*** Opening of Listed entries ***

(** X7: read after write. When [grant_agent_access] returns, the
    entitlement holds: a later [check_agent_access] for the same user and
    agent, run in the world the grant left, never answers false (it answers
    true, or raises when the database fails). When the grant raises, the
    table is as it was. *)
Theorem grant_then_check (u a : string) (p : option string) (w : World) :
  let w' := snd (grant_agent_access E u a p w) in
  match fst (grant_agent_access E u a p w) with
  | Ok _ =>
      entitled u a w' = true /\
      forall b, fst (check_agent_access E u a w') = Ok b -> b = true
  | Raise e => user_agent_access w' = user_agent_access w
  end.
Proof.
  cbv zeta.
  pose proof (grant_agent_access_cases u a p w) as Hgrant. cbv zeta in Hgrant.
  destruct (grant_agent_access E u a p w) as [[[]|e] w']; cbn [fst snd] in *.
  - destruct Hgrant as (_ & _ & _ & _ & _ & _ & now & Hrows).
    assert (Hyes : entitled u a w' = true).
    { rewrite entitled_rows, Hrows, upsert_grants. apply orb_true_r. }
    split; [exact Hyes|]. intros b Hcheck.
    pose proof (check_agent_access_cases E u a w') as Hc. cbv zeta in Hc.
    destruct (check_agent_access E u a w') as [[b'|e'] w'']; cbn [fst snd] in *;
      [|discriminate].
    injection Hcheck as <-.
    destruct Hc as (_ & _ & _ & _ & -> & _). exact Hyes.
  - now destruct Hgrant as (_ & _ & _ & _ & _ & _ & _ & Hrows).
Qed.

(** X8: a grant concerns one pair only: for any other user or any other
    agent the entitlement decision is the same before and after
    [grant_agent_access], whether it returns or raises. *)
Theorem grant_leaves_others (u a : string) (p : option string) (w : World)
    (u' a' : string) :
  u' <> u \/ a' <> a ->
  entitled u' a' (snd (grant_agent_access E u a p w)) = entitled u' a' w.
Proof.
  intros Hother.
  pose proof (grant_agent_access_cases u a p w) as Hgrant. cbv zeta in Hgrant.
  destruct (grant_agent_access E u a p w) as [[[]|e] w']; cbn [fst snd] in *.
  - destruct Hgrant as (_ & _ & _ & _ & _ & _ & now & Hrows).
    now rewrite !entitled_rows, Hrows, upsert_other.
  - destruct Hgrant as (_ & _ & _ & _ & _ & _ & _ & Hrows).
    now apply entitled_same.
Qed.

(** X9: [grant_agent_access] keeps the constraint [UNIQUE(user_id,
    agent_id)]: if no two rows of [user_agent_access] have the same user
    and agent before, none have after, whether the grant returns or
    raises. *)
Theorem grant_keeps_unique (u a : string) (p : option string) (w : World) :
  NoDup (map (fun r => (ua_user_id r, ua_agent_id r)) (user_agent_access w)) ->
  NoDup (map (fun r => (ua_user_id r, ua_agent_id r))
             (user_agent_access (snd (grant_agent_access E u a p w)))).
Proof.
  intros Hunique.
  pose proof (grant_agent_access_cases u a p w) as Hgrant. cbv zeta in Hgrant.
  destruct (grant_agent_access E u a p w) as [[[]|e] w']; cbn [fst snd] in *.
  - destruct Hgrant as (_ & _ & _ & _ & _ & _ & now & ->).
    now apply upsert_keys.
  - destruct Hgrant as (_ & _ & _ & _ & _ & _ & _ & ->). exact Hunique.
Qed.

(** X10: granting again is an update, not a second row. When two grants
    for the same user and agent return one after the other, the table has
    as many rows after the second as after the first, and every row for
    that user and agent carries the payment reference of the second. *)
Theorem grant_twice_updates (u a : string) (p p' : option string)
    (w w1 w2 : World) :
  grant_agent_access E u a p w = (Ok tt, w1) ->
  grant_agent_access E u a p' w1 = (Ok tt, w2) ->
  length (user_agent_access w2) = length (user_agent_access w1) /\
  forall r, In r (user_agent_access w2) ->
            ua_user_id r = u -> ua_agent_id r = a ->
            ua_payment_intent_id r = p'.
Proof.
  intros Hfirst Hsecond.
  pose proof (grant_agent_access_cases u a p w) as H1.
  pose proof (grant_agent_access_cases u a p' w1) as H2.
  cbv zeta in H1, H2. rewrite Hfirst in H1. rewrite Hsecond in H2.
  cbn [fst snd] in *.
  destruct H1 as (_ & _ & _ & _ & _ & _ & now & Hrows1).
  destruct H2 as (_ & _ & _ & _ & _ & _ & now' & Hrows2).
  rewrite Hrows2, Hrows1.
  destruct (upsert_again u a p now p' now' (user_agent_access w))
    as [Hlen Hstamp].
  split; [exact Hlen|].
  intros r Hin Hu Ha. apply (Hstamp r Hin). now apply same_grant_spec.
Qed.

*** Close of Listed entries ***

Repeat exactly the lines of the material from the one with "rewrite Hrows2, Hrows1." through the end, both the first and the last included.

  rewrite Hrows2, Hrows1.
  destruct (upsert_again u a p now p' now' (user_agent_access w))
    as [Hlen Hstamp].
  split; [exact Hlen|].
  intros r Hin Hu Ha. apply (Hstamp r Hin). now apply same_grant_spec.
Qed.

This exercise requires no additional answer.